(Extracted data)

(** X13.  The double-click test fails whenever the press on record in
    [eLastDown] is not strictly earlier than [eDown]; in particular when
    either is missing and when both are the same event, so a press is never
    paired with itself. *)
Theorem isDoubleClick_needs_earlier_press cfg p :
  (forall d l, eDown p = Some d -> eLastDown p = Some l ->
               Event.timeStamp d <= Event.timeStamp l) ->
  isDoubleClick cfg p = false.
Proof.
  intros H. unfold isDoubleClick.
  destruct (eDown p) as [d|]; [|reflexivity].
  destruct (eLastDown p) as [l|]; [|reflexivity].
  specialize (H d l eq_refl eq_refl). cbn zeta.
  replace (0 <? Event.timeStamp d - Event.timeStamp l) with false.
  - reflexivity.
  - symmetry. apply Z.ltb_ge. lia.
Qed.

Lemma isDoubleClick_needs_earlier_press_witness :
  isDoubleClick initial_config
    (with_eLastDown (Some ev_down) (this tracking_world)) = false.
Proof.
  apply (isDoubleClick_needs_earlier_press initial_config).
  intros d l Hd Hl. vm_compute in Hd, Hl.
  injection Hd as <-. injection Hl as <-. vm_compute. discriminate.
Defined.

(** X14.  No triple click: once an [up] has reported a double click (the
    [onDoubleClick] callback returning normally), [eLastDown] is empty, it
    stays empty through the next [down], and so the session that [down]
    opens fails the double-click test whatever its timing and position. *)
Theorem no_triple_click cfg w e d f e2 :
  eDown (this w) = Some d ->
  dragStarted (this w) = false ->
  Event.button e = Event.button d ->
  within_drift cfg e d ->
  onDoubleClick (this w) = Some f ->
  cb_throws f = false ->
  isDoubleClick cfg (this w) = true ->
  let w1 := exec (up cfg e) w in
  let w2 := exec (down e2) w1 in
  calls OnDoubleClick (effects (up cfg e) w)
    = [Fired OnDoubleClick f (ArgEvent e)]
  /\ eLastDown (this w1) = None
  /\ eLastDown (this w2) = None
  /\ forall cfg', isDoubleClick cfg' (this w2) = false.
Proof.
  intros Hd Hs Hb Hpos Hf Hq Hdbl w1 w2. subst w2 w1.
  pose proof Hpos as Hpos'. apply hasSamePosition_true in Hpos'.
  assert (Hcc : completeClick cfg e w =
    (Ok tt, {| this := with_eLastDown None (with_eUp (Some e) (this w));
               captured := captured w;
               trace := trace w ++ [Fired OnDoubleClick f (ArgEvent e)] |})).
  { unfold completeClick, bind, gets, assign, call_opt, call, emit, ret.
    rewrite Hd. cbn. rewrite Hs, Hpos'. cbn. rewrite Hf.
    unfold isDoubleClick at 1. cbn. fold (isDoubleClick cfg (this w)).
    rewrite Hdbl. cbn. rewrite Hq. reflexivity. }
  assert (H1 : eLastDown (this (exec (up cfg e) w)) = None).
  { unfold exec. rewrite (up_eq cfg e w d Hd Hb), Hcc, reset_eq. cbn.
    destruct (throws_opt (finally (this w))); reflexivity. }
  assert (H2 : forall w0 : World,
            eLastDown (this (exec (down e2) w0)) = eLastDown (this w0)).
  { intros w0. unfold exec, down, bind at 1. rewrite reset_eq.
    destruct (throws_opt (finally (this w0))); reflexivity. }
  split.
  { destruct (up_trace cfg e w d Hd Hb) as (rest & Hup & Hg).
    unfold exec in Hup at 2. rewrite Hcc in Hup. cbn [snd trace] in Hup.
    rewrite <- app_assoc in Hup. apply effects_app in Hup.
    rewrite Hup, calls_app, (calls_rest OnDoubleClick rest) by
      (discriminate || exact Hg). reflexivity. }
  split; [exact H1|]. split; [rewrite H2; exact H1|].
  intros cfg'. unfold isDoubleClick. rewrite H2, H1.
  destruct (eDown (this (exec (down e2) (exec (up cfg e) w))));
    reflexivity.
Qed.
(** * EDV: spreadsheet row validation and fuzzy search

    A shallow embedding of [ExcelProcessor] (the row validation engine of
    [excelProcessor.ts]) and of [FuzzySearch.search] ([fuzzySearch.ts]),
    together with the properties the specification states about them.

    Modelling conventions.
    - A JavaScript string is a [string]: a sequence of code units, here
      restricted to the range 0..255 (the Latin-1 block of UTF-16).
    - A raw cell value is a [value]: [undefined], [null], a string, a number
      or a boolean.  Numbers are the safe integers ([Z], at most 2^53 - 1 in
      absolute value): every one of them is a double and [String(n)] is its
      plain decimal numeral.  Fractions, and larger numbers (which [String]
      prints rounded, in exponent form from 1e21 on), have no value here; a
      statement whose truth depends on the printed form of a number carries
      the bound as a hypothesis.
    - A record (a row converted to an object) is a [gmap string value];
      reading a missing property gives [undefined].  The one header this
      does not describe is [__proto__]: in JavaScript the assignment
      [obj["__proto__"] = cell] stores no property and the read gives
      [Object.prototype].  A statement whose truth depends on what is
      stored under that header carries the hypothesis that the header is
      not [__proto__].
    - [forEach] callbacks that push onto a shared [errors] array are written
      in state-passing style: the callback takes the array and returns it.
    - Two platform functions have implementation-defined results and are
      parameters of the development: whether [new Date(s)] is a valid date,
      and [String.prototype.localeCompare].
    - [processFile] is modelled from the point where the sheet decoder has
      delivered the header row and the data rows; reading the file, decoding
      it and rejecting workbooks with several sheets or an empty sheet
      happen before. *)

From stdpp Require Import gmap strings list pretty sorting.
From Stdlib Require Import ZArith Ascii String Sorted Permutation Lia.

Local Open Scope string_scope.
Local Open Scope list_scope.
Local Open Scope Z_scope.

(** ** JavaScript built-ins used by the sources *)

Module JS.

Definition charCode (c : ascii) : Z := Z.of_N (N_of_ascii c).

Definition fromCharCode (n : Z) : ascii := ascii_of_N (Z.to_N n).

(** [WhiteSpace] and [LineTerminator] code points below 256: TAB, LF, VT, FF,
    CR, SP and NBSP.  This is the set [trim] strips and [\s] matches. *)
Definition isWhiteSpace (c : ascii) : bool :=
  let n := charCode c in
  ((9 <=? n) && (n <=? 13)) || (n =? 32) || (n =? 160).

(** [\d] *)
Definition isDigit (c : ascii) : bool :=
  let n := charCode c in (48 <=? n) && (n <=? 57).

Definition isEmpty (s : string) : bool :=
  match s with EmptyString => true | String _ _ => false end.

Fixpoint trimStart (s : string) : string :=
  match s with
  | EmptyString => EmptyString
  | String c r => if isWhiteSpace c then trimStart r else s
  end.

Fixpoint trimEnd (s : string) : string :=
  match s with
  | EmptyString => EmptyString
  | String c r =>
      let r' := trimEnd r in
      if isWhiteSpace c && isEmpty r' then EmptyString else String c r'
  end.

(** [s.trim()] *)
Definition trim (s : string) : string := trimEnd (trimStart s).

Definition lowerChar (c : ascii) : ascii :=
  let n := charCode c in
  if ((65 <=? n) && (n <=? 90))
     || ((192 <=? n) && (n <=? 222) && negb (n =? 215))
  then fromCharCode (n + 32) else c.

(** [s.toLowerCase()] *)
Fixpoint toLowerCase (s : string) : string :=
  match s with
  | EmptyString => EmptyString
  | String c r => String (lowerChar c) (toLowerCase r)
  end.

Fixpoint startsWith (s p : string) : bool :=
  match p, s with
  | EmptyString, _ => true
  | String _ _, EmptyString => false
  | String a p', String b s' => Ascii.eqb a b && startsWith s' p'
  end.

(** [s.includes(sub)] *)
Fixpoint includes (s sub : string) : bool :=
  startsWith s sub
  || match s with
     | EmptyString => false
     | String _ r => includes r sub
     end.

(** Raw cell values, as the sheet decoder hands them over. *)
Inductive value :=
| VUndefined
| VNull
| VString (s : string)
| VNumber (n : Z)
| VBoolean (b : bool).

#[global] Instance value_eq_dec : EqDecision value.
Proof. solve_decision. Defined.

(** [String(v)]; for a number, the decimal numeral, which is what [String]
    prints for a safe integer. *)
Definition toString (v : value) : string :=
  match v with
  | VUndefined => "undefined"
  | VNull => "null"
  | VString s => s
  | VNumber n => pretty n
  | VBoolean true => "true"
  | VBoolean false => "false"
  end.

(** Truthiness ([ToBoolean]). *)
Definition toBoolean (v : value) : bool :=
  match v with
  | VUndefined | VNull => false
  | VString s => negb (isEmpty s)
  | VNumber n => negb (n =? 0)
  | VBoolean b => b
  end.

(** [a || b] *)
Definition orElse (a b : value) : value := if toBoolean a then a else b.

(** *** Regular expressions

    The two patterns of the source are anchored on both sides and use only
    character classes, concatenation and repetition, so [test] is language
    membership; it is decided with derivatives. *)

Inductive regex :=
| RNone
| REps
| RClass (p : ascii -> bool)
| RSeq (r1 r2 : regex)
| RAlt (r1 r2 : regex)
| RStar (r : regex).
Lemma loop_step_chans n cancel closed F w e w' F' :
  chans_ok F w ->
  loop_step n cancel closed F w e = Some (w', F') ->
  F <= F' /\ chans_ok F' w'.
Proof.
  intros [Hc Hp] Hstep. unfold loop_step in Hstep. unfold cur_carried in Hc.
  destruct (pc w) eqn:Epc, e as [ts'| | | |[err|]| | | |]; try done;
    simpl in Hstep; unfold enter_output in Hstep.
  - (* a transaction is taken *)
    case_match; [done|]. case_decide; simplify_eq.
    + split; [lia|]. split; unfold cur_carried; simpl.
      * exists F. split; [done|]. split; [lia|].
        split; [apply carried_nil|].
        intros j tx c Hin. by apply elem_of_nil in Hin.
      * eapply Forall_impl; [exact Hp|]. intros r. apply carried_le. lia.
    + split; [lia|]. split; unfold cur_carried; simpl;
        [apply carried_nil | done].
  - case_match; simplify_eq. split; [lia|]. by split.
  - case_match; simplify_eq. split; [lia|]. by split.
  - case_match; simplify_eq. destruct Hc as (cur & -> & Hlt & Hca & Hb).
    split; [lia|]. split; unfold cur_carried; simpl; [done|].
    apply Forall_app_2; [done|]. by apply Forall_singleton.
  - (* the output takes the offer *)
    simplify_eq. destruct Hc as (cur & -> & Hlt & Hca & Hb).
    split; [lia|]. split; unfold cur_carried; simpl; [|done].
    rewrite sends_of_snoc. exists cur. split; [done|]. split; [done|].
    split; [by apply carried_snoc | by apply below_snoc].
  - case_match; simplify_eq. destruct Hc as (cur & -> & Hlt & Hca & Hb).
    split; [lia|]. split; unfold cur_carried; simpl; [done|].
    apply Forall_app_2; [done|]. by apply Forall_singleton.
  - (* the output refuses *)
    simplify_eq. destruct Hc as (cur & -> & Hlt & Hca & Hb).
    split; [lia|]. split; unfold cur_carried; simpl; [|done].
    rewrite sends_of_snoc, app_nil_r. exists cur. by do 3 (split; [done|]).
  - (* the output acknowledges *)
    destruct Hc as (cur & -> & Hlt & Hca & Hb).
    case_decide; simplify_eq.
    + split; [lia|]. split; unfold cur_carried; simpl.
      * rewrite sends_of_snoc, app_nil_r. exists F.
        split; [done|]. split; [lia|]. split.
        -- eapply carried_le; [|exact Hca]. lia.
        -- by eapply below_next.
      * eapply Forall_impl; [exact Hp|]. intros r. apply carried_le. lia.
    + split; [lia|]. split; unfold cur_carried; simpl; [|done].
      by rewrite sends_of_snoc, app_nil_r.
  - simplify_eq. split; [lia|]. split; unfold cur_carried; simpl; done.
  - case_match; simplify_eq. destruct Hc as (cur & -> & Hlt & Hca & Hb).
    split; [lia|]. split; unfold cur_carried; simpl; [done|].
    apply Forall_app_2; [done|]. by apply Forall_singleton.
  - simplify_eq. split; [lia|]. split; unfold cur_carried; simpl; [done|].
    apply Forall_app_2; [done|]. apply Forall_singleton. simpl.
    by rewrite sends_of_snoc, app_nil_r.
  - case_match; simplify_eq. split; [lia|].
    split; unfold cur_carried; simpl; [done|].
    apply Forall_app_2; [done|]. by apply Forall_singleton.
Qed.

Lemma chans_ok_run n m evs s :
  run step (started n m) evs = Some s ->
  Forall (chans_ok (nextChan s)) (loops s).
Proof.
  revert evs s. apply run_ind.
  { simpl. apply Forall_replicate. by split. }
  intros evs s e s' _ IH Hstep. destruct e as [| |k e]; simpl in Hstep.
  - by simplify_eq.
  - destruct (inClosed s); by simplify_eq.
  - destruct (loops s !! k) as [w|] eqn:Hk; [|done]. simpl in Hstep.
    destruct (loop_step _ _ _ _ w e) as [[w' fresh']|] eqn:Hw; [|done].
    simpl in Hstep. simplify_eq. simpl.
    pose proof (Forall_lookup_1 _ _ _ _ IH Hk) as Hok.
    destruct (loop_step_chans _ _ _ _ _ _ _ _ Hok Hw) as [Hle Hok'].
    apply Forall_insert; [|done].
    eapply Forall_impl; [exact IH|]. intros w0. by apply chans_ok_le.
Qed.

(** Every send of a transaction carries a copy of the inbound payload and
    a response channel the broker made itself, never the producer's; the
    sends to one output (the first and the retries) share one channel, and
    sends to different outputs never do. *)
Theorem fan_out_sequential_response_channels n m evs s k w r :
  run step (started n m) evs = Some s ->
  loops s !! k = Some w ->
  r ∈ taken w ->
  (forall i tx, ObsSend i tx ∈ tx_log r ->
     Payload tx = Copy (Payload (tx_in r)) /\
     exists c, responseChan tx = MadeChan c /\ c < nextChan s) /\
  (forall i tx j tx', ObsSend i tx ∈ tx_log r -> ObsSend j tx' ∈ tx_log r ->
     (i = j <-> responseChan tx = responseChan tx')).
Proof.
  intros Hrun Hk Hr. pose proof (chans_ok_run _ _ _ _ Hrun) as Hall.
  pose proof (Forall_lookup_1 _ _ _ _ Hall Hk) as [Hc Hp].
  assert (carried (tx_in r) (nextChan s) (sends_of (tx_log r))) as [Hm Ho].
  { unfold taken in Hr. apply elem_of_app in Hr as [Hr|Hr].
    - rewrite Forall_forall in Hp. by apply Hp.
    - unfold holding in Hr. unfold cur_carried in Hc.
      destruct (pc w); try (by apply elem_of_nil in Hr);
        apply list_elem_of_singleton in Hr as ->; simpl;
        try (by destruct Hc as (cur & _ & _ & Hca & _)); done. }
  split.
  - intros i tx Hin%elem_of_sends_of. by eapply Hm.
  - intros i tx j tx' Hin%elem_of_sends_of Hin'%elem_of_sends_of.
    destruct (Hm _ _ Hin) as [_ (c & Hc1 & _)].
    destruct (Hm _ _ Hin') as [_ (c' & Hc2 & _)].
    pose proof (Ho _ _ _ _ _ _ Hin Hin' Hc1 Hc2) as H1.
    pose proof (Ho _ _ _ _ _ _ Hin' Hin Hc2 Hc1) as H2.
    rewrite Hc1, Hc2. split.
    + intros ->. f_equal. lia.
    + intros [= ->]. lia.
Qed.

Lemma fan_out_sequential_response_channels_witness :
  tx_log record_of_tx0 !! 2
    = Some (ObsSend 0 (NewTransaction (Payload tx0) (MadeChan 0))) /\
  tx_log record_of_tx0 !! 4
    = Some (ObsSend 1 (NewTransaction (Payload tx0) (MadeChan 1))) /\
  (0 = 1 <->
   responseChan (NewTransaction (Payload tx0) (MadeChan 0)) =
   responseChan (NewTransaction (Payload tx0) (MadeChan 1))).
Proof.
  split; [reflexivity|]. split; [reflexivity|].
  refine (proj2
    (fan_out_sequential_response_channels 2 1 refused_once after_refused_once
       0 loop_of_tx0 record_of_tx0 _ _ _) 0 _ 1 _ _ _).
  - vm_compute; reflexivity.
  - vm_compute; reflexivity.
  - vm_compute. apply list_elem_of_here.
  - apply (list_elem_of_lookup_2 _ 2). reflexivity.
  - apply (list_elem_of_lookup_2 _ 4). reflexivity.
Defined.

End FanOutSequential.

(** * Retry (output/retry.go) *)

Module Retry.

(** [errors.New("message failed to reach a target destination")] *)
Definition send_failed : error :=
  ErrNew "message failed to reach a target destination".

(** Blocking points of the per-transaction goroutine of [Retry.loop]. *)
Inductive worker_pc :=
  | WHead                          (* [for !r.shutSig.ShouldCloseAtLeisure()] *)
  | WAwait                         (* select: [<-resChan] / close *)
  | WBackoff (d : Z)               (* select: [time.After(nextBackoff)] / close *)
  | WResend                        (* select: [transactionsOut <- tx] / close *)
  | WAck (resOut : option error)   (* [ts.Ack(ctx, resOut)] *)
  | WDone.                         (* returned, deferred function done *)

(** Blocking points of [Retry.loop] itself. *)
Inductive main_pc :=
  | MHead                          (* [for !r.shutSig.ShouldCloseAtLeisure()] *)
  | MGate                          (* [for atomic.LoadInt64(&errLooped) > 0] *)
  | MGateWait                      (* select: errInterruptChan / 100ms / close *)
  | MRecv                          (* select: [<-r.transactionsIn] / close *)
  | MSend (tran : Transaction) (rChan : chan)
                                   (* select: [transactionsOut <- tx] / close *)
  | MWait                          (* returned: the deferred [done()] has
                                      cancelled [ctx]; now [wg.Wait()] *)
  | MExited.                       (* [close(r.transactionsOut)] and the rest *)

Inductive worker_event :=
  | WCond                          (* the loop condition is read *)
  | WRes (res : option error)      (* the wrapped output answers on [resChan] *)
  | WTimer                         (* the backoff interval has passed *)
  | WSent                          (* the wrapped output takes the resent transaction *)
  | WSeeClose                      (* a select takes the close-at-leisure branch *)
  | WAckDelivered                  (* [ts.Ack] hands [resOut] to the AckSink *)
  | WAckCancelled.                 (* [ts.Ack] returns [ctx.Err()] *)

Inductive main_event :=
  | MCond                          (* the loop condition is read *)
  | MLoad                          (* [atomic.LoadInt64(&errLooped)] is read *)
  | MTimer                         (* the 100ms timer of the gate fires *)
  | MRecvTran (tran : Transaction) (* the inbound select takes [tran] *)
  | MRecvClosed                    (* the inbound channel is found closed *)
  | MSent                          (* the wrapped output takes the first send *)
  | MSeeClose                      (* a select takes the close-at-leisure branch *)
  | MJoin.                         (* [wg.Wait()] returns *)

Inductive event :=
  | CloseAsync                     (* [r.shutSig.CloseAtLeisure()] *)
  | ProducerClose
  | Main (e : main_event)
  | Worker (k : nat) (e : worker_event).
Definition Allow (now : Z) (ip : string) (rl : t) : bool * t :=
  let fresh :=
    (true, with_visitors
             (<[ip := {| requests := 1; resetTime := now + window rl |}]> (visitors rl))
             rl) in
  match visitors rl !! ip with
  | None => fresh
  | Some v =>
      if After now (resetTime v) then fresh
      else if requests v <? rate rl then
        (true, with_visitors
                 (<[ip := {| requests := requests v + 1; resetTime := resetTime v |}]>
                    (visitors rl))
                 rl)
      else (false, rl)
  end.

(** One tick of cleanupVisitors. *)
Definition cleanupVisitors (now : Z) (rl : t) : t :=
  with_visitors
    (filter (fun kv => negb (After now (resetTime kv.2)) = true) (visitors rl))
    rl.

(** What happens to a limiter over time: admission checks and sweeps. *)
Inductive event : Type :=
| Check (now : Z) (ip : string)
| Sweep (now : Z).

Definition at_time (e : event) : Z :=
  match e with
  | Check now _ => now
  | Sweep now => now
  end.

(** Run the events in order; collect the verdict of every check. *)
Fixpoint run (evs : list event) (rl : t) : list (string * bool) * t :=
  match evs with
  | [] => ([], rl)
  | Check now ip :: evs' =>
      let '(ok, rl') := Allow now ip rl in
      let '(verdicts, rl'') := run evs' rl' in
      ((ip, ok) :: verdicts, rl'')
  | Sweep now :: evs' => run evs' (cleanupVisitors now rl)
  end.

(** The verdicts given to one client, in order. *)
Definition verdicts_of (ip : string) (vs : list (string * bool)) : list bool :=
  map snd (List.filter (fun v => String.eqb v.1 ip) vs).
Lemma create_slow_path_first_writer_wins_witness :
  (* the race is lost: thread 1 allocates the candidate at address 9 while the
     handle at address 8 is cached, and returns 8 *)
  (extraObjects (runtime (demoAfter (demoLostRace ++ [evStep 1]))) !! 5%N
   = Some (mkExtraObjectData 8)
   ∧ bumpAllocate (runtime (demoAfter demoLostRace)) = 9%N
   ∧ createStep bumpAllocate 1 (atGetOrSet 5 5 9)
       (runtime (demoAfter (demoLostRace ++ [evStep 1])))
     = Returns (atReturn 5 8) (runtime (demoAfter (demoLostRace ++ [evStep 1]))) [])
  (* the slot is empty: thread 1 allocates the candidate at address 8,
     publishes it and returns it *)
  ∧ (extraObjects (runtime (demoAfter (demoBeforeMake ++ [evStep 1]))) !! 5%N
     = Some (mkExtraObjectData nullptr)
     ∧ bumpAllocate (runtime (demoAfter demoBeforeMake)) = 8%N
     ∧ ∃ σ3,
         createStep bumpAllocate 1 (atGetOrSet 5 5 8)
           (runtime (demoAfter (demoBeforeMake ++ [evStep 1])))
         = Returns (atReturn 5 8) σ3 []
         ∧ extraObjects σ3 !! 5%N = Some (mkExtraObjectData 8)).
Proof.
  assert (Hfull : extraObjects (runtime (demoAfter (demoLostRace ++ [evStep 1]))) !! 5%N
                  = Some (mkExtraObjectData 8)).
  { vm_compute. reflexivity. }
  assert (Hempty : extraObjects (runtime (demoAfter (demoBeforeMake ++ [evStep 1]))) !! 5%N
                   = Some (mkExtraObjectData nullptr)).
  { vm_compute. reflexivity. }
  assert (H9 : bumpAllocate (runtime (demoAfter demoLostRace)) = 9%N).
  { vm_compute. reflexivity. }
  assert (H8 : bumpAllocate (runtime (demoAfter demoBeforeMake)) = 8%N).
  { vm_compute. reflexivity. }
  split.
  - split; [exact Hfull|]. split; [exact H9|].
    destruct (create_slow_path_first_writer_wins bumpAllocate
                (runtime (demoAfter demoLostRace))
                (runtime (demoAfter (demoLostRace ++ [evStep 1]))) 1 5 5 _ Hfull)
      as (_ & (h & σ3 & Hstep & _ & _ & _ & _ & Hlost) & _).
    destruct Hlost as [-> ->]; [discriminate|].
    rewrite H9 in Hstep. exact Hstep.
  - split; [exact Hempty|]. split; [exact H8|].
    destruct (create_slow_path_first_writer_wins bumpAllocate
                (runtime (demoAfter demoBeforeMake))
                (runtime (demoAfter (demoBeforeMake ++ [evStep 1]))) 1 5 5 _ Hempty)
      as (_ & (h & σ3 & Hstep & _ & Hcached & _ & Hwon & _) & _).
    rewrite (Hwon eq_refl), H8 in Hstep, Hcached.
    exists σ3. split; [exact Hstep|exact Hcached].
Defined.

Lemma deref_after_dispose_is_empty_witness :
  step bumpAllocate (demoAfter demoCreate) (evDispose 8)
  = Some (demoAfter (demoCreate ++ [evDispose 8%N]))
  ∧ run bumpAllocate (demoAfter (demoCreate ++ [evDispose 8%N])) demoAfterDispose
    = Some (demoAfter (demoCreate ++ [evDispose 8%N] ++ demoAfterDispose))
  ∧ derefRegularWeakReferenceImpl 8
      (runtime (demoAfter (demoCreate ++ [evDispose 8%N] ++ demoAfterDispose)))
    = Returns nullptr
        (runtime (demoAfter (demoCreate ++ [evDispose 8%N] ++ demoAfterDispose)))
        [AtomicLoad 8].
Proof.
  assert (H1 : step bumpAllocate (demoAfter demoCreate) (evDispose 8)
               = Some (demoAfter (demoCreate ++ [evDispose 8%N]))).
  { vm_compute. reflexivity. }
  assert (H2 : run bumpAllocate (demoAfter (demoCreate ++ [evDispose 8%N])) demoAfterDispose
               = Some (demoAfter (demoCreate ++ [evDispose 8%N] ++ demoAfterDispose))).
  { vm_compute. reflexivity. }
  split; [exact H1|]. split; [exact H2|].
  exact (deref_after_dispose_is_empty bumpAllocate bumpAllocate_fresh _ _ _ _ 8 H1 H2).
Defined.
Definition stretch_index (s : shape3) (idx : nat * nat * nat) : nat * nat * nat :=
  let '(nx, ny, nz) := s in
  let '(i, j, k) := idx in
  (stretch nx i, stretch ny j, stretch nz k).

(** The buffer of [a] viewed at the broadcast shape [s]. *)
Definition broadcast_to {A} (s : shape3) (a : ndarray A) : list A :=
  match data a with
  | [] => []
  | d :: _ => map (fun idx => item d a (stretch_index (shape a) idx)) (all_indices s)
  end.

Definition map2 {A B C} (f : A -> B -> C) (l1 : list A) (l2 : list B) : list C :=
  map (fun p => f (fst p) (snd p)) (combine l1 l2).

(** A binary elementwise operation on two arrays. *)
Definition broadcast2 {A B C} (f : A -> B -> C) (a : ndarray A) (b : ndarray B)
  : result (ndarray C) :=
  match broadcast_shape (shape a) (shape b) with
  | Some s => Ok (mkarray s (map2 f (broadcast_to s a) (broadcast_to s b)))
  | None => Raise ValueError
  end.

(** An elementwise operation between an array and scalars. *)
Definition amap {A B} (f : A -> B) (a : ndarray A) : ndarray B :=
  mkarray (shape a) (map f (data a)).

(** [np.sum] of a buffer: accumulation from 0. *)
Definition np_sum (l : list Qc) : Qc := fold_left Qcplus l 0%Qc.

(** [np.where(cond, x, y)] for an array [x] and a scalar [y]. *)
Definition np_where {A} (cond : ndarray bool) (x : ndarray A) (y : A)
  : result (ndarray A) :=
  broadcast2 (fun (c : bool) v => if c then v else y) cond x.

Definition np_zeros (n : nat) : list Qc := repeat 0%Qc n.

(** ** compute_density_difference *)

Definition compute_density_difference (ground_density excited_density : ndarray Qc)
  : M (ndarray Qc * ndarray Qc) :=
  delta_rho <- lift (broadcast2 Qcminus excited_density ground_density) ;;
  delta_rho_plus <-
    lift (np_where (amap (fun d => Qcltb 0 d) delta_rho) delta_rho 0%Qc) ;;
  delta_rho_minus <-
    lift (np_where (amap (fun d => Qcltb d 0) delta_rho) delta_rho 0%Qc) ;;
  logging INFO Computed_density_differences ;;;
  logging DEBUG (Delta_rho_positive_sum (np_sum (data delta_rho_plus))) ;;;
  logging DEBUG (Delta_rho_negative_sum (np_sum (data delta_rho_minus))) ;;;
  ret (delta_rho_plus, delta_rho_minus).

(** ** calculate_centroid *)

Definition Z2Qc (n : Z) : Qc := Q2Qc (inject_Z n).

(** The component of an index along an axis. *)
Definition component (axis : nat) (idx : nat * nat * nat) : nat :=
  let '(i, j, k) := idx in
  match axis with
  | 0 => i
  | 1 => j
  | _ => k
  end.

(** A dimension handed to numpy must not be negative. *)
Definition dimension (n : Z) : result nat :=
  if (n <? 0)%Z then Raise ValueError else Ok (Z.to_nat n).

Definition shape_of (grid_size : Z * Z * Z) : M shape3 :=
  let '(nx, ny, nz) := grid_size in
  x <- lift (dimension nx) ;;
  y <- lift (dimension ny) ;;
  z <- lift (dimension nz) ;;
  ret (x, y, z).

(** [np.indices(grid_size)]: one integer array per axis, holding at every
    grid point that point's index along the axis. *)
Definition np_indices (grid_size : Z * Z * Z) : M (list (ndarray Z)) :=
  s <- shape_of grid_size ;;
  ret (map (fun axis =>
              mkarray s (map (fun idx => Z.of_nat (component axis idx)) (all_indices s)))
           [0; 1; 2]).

(End Extracted data)

Task to carry out >> Would you retype exactly the lines above, from the line with "Fixpoint includes (s" to the line with "(** Truthiness ([ToBoolean]). *)", with both end lines kept and nothing more?

Answer space >>
Fixpoint includes (s sub : string) : bool :=
  startsWith s sub
  || match s with
     | EmptyString => false
     | String _ r => includes r sub
     end.

(** Raw cell values, as the sheet decoder hands them over. *)
Inductive value :=
| VUndefined
| VNull
| VString (s : string)
| VNumber (n : Z)
| VBoolean (b : bool).

#[global] Instance value_eq_dec : EqDecision value.
Proof. solve_decision. Defined.

(** [String(v)]; for a number, the decimal numeral, which is what [String]
    prints for a safe integer. *)
Definition toString (v : value) : string :=
  match v with
  | VUndefined => "undefined"
  | VNull => "null"
  | VString s => s
  | VNumber n => pretty n
  | VBoolean true => "true"
  | VBoolean false => "false"
  end.

(** Truthiness ([ToBoolean]). *)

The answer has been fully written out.